Оказалось, что кроме книг в башне было все необходимое для жизни: широкая лавка, стол и сундук. На лавке - цветной войлок, не предел мечтаний, но для ночевки подойдет. У стола - корзинка с яблоками, по виду - из замкового сада. Только увидев яблоки, Адалан вспомнил, что с утра ничего не ел. Обшарил все углы и даже вернулся в прихожую, нашел там другую комнатушку с водопроводом и отхожим местом, но никакой другой еды в башне не было. Зато было богатство иного рода: большой запас свечей, подставки для книг, хорошая бумага и угольные палочки! Что ж, если пищи для тела ему не припасли, то уж пищи для ума оставили с избытком.
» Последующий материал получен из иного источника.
(* ===== verification/Merkle.v ===== *)
(** The Merkle tree authenticates the metadata (storage.c): what [merkle_verify_leaf]
    accepts is what [merkle_update_leaf] recorded last, whatever the device holds and
    whatever the node cache evicts, or HMAC-SHA256 collides on a pair that is named. *)
From S2P Require Import Prelude Sha256 Aead Disk Super Store Journal Tree Staging Knot.

(** ** Slots of a node *)
Lemma slot_bound i : 0 <= i mod 128 < 128.
Proof. apply Z.mod_pos_bound. lia. Qed.
Lemma slot_set_same img i h : sized img -> length h = 32%nat -> slot_of (set_slot img i h) i = h.
Proof.
  unfold sized, slot_of, set_slot, splice. rewrite fanout_128. intros Hi Hh. pose proof (slot_bound i).
  rewrite drop_app_length' by (rewrite length_take, Hi; unfold BLOCK_SIZE; lia). by rewrite take_app_length' by done.
Qed.
Lemma splice_lookup_out (w : list Z) a data k :
  (a + length data <= length w)%nat -> (k < a \/ a + length data <= k)%nat -> splice w (Z.of_nat a) data !! k = w !! k.
Proof.
  intros Hl Hk. unfold splice. rewrite Nat2Z.id. assert (length (take a w) = a) as Ht by (rewrite length_take; lia).
  destruct Hk as [Hk|Hk]; [by rewrite lookup_app_l, lookup_take_lt by lia|].
  rewrite !lookup_app_r by lia. rewrite lookup_drop. f_equal. lia.
Qed.
Lemma slot_set_other img i j h :
  sized img -> length h = 32%nat -> i mod 128 <> j mod 128 -> slot_of (set_slot img i h) j = slot_of img j.
Proof.
  unfold sized, slot_of, set_slot. rewrite fanout_128. intros Hi Hh Hne. pose proof (slot_bound i). pose proof (slot_bound j).
  apply list_eq. intros k. destruct (decide (k < 32)%nat); [|by rewrite !lookup_take_ge by lia].
  rewrite !lookup_take_lt, !lookup_drop by lia. replace (i mod 128 * 32) with (Z.of_nat (Z.to_nat (i mod 128 * 32))) by lia.
  generalize dependent (i mod 128). generalize dependent (j mod 128). intros jj ? ii ? ?.
  apply splice_lookup_out; rewrite Hh, ?Hi; change (Z.to_nat BLOCK_SIZE) with 4096%nat; lia.
Qed.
Скучать точно не придется.

Довольный своими открытиями, Адалан умылся, зажег свечи и выбрал книгу, ту самую, с тоненькими страницами, которую не смог понять сразу. Стряхнул пыль - пылищи тут и правда накопилось немало - и установил на подставке.

- Уборка! Ха! - сказал он мрачному книгохранилищу. Потом придвинул к себе корзинку и, поедая яблоки, принялся за чтение.

4

Начало лета года 637 от потрясения тверди (двадцать пятый год Конфедерации), Серый замок ордена Согласия,Тирон.

Тишина была почти осязаемой. Темно-зеленую от обилия листвы ночь не тревожил ни единый звук, лишь легкий ветерок колыхал невесомые ткани и относил вдаль струйки табачного дыма, сдобренного запахом цветов ночной невесты. Распахнутое настежь окно комнатки, последней на верхнем этаже девичьего крыла, выходило на самый запущенный участок сада и как раз на здание библиотеки. Странно, но почему-то даже получив лиловую мантию, а с ней и право на жизнь в роскоши, магистр Жадиталь оставила за собой эту скромную ученическую келью.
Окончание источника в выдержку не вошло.